Collection entries

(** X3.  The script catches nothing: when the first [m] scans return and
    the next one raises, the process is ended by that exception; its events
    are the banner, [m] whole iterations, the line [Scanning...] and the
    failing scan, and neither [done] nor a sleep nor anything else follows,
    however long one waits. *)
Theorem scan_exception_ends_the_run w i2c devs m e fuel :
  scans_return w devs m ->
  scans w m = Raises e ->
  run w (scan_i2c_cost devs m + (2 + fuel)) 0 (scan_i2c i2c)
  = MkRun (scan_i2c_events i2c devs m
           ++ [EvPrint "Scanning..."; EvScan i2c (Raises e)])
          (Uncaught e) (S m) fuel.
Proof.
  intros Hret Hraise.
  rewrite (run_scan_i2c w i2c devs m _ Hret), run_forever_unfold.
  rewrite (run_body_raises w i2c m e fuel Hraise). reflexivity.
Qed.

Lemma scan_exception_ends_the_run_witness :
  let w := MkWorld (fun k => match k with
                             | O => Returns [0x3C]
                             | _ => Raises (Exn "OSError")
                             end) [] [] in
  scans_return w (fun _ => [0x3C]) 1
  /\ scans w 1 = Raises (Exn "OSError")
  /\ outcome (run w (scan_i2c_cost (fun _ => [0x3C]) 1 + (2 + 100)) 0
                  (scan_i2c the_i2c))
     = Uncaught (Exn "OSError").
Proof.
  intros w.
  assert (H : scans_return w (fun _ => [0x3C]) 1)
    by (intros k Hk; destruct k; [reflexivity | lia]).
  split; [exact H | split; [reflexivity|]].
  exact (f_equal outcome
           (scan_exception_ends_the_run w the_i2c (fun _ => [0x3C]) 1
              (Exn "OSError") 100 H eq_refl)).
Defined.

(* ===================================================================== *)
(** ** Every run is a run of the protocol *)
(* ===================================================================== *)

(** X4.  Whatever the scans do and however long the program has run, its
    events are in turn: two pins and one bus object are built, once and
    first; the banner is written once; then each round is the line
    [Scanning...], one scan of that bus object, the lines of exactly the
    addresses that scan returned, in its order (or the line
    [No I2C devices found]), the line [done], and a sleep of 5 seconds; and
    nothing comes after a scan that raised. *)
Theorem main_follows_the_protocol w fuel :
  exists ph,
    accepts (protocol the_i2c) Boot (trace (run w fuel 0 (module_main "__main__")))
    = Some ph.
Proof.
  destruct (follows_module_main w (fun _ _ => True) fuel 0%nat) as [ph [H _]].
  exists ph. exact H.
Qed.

--

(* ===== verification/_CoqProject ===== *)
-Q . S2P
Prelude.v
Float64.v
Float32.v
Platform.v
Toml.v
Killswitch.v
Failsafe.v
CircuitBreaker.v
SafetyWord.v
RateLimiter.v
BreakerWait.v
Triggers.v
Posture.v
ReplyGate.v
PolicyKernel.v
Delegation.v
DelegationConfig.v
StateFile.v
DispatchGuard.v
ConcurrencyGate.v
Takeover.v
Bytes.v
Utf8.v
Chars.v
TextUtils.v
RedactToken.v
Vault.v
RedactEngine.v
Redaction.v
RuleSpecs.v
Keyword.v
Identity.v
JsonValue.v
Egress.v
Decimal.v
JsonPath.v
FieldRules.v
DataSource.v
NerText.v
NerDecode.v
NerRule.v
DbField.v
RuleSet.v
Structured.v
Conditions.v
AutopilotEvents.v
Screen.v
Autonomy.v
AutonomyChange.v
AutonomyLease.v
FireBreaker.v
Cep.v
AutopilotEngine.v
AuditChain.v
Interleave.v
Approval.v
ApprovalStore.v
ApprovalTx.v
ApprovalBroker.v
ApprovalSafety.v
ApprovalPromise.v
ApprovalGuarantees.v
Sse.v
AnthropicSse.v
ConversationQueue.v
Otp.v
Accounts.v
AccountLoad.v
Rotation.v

--

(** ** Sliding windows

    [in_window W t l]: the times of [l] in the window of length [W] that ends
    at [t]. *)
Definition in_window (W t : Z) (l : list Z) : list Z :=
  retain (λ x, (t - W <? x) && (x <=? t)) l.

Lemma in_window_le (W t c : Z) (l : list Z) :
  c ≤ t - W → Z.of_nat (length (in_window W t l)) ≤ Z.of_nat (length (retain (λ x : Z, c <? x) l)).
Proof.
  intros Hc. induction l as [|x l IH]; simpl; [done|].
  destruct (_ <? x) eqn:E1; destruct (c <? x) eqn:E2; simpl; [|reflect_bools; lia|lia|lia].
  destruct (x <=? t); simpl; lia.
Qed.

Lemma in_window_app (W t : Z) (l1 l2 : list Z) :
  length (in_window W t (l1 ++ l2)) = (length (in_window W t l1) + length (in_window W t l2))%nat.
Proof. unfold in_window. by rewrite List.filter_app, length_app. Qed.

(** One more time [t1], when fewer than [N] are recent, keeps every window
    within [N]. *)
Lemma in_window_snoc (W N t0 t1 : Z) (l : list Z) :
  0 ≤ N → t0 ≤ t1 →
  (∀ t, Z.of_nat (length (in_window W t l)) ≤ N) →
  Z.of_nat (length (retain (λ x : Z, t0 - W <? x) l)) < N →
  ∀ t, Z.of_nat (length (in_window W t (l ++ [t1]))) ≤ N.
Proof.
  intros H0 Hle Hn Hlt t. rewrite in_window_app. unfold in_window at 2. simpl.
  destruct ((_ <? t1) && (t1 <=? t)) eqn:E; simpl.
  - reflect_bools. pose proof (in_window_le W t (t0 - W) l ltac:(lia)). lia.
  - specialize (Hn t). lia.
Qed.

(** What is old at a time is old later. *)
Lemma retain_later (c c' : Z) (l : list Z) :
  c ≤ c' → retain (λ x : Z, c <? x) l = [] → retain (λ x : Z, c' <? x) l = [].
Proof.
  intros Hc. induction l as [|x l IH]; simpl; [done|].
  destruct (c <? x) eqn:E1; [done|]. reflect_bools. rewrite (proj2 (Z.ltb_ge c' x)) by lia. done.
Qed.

* [Work to complete]
Restate word for word the lines of the data above, starting at the line containing "scans return and" and ending at the line containing "failing scan, and", both included, and nothing more.

* [Solution for this problem]
(** X3.  The script catches nothing: when the first [m] scans return and
    the next one raises, the process is ended by that exception; its events
    are the banner, [m] whole iterations, the line [Scanning...] and the
    failing scan, and neither [done] nor a sleep nor anything else follows,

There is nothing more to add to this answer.